What the task requires: What is the number of lines in the data that include the string "list"? Give it by itself.

[Stored data]

++++

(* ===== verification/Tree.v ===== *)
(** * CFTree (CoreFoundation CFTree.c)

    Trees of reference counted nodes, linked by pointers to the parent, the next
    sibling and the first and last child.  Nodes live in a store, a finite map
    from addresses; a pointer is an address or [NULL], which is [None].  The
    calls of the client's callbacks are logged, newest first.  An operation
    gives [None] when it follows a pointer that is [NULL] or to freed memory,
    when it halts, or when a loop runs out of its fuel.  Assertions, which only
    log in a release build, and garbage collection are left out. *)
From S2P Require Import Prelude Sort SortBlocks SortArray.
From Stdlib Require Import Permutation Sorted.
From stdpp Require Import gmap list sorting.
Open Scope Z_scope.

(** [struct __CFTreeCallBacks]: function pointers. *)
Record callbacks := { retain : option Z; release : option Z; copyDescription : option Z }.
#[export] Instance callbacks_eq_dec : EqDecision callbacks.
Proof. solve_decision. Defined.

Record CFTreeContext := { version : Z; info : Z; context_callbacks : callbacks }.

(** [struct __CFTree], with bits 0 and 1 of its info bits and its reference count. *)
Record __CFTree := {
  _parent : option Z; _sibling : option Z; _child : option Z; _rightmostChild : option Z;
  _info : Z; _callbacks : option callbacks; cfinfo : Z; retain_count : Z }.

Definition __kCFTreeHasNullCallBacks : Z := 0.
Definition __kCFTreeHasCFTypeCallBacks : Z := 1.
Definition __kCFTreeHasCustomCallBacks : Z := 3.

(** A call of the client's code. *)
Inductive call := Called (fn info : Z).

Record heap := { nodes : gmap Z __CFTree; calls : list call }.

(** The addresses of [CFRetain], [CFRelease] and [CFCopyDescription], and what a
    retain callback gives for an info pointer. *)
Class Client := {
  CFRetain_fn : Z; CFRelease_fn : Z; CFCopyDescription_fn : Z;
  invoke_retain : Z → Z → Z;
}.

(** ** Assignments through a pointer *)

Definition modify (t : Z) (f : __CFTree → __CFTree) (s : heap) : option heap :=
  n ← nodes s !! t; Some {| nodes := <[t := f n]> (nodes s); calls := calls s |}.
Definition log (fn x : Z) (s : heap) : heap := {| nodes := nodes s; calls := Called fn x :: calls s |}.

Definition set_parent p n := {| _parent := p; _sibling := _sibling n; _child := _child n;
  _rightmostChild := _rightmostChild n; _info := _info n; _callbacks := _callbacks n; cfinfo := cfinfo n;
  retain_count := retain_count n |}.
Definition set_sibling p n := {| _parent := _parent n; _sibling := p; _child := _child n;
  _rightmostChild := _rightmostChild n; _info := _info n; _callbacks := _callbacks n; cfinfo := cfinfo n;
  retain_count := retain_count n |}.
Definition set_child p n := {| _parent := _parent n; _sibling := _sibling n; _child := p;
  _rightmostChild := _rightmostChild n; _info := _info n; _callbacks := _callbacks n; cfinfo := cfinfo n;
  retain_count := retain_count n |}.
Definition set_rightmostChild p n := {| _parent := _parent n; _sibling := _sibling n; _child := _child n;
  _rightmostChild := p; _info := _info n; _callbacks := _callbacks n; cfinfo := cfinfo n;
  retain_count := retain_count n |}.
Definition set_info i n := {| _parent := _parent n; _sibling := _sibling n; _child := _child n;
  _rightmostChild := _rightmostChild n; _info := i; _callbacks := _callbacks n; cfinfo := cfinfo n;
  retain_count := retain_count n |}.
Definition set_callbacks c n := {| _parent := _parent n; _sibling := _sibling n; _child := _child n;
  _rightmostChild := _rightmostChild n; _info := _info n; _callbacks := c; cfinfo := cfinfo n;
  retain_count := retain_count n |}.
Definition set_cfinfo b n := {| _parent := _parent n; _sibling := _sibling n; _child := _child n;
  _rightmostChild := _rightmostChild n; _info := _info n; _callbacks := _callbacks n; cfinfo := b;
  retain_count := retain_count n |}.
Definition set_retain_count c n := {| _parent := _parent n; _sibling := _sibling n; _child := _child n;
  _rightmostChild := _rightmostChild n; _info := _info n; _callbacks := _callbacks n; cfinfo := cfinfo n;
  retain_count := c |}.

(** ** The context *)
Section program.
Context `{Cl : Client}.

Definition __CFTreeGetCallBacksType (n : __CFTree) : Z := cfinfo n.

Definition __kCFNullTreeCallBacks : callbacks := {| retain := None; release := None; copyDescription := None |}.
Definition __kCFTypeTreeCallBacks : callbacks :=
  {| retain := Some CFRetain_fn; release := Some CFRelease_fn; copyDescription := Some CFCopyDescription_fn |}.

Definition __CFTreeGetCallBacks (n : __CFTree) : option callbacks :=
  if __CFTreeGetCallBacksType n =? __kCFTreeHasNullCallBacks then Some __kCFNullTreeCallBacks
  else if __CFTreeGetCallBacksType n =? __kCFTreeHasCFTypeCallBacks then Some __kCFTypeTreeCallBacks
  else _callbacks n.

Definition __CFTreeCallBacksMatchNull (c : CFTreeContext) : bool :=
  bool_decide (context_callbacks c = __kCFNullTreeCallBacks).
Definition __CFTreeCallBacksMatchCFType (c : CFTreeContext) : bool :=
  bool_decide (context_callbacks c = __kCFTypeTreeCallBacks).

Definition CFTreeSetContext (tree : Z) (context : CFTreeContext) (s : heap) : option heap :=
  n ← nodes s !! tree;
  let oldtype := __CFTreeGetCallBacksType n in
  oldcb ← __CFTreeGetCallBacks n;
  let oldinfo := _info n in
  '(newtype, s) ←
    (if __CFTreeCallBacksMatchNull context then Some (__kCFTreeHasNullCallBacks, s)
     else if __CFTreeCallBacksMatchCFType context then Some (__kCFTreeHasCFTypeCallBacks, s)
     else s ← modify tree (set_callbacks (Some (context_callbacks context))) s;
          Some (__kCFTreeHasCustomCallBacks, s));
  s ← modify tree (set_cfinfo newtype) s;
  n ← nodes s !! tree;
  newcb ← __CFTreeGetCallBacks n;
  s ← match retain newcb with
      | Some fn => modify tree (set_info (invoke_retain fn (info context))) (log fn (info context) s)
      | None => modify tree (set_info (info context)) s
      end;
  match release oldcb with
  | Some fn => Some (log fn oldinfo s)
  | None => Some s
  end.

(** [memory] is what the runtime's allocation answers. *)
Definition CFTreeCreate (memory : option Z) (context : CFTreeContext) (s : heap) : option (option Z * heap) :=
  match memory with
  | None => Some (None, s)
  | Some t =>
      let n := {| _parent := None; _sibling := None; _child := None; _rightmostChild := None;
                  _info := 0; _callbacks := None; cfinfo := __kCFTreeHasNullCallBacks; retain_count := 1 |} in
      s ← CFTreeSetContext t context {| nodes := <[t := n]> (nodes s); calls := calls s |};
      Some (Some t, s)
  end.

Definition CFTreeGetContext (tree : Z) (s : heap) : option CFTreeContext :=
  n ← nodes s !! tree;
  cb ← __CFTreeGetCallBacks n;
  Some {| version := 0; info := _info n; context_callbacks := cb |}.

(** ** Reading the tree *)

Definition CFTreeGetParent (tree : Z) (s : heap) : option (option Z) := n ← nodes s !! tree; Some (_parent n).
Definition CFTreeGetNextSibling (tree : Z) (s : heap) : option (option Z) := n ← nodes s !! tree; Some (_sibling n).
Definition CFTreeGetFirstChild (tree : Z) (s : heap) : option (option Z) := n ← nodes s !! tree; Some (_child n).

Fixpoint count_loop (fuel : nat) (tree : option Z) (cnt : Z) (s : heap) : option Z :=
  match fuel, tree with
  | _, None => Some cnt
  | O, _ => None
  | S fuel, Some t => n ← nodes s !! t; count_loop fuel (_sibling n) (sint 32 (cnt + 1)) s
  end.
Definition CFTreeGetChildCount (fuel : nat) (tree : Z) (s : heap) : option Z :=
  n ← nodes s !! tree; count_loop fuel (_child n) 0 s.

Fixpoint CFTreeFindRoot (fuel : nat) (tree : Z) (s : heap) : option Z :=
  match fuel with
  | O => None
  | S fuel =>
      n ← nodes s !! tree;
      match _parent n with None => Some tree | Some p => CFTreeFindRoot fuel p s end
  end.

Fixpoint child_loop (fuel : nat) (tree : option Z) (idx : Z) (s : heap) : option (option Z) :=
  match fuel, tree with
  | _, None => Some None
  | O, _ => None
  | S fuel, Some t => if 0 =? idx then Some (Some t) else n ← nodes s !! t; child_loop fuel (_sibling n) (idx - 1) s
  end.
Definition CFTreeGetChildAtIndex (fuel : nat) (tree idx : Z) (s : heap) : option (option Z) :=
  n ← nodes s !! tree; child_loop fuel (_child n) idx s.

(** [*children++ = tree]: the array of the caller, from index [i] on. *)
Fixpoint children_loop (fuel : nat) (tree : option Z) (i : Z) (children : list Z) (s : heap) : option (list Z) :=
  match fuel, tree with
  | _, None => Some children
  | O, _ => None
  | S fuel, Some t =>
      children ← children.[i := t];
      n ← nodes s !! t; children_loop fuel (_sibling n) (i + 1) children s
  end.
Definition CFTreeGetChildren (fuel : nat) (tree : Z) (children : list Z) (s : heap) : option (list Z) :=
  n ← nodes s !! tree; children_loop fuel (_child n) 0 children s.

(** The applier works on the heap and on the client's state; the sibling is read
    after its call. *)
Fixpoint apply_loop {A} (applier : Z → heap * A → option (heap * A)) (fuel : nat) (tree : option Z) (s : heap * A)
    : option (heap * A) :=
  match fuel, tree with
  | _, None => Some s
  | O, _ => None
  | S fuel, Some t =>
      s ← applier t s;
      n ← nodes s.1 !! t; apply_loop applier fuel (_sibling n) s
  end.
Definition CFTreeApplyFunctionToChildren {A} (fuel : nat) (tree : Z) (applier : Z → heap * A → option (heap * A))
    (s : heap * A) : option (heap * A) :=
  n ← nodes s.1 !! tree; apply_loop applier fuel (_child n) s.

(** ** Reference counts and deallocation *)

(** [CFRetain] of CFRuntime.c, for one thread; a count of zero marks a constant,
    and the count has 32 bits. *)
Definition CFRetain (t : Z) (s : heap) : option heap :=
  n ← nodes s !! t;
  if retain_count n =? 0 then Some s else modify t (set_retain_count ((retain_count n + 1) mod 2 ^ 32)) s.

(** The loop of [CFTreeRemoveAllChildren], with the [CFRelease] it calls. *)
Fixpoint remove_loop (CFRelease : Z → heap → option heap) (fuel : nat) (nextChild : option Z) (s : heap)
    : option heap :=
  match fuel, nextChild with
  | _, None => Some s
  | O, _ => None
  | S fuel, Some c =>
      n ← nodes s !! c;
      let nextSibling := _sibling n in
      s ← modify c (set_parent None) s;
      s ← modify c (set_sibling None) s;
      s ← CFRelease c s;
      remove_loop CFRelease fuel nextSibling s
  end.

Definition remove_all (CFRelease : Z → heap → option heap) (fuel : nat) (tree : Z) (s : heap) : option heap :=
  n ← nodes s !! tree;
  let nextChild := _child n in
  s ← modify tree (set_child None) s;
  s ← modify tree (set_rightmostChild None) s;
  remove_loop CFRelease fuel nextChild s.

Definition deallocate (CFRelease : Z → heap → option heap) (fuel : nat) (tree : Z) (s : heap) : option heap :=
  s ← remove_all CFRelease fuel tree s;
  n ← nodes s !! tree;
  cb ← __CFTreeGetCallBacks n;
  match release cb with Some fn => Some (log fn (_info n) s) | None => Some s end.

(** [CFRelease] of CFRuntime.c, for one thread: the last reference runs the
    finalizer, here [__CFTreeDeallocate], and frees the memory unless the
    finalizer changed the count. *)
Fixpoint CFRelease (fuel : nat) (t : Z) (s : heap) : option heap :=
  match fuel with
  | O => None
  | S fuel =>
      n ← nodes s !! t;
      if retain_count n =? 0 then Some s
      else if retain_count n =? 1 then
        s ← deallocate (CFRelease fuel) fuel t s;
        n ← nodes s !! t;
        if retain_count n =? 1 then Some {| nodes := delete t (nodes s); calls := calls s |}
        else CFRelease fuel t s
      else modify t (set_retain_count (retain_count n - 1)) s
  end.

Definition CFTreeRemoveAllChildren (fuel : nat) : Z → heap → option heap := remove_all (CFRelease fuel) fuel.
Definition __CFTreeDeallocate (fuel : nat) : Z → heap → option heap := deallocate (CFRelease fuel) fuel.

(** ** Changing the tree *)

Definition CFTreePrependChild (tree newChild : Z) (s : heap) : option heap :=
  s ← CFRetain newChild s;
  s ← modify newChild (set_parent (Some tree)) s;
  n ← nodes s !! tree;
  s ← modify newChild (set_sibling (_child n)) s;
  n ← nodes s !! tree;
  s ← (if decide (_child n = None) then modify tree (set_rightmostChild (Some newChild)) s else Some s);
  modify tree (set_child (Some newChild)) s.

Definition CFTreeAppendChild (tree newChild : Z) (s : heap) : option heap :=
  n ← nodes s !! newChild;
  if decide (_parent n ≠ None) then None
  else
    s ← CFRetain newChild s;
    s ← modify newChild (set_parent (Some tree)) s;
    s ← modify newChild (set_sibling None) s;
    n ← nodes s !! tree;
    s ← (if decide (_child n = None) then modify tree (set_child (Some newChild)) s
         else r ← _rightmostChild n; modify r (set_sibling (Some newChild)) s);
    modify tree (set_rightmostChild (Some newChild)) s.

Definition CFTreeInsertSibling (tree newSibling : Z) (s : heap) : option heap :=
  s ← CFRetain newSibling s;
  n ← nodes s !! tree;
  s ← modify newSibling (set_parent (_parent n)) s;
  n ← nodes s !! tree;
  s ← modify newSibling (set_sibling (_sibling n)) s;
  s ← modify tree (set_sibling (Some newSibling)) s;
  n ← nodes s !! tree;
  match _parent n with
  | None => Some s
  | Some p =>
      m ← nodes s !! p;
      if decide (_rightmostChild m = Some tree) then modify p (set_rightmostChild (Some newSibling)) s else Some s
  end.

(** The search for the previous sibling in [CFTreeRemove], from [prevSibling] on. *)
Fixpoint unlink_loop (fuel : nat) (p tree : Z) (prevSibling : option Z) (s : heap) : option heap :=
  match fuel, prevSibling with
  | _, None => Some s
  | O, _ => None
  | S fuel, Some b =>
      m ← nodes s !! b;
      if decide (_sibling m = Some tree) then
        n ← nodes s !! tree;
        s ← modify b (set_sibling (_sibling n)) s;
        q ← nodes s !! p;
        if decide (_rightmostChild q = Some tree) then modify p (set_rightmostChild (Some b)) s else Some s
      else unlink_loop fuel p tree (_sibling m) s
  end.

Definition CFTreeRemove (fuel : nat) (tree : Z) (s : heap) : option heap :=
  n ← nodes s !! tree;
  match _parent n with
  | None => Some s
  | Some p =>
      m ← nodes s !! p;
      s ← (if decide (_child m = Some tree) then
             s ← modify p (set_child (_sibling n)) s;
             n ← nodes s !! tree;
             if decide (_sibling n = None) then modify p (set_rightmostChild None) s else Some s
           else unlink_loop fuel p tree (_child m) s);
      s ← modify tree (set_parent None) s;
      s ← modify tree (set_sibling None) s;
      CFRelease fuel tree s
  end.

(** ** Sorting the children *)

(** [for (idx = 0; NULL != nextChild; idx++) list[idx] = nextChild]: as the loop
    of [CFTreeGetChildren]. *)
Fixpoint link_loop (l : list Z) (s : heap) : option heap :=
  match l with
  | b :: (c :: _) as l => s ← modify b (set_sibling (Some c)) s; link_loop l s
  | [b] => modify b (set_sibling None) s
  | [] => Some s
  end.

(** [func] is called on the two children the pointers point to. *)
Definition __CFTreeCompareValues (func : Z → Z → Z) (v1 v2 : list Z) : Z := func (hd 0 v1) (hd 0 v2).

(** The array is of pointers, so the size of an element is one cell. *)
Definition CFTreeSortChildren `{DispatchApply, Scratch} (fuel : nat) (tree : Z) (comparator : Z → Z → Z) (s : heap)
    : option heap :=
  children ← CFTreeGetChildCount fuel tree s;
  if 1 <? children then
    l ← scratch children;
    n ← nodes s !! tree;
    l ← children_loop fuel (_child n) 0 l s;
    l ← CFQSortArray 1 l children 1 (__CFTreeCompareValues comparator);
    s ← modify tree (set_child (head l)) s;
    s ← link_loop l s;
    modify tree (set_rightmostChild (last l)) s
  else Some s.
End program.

++++

Output for this exercise: 7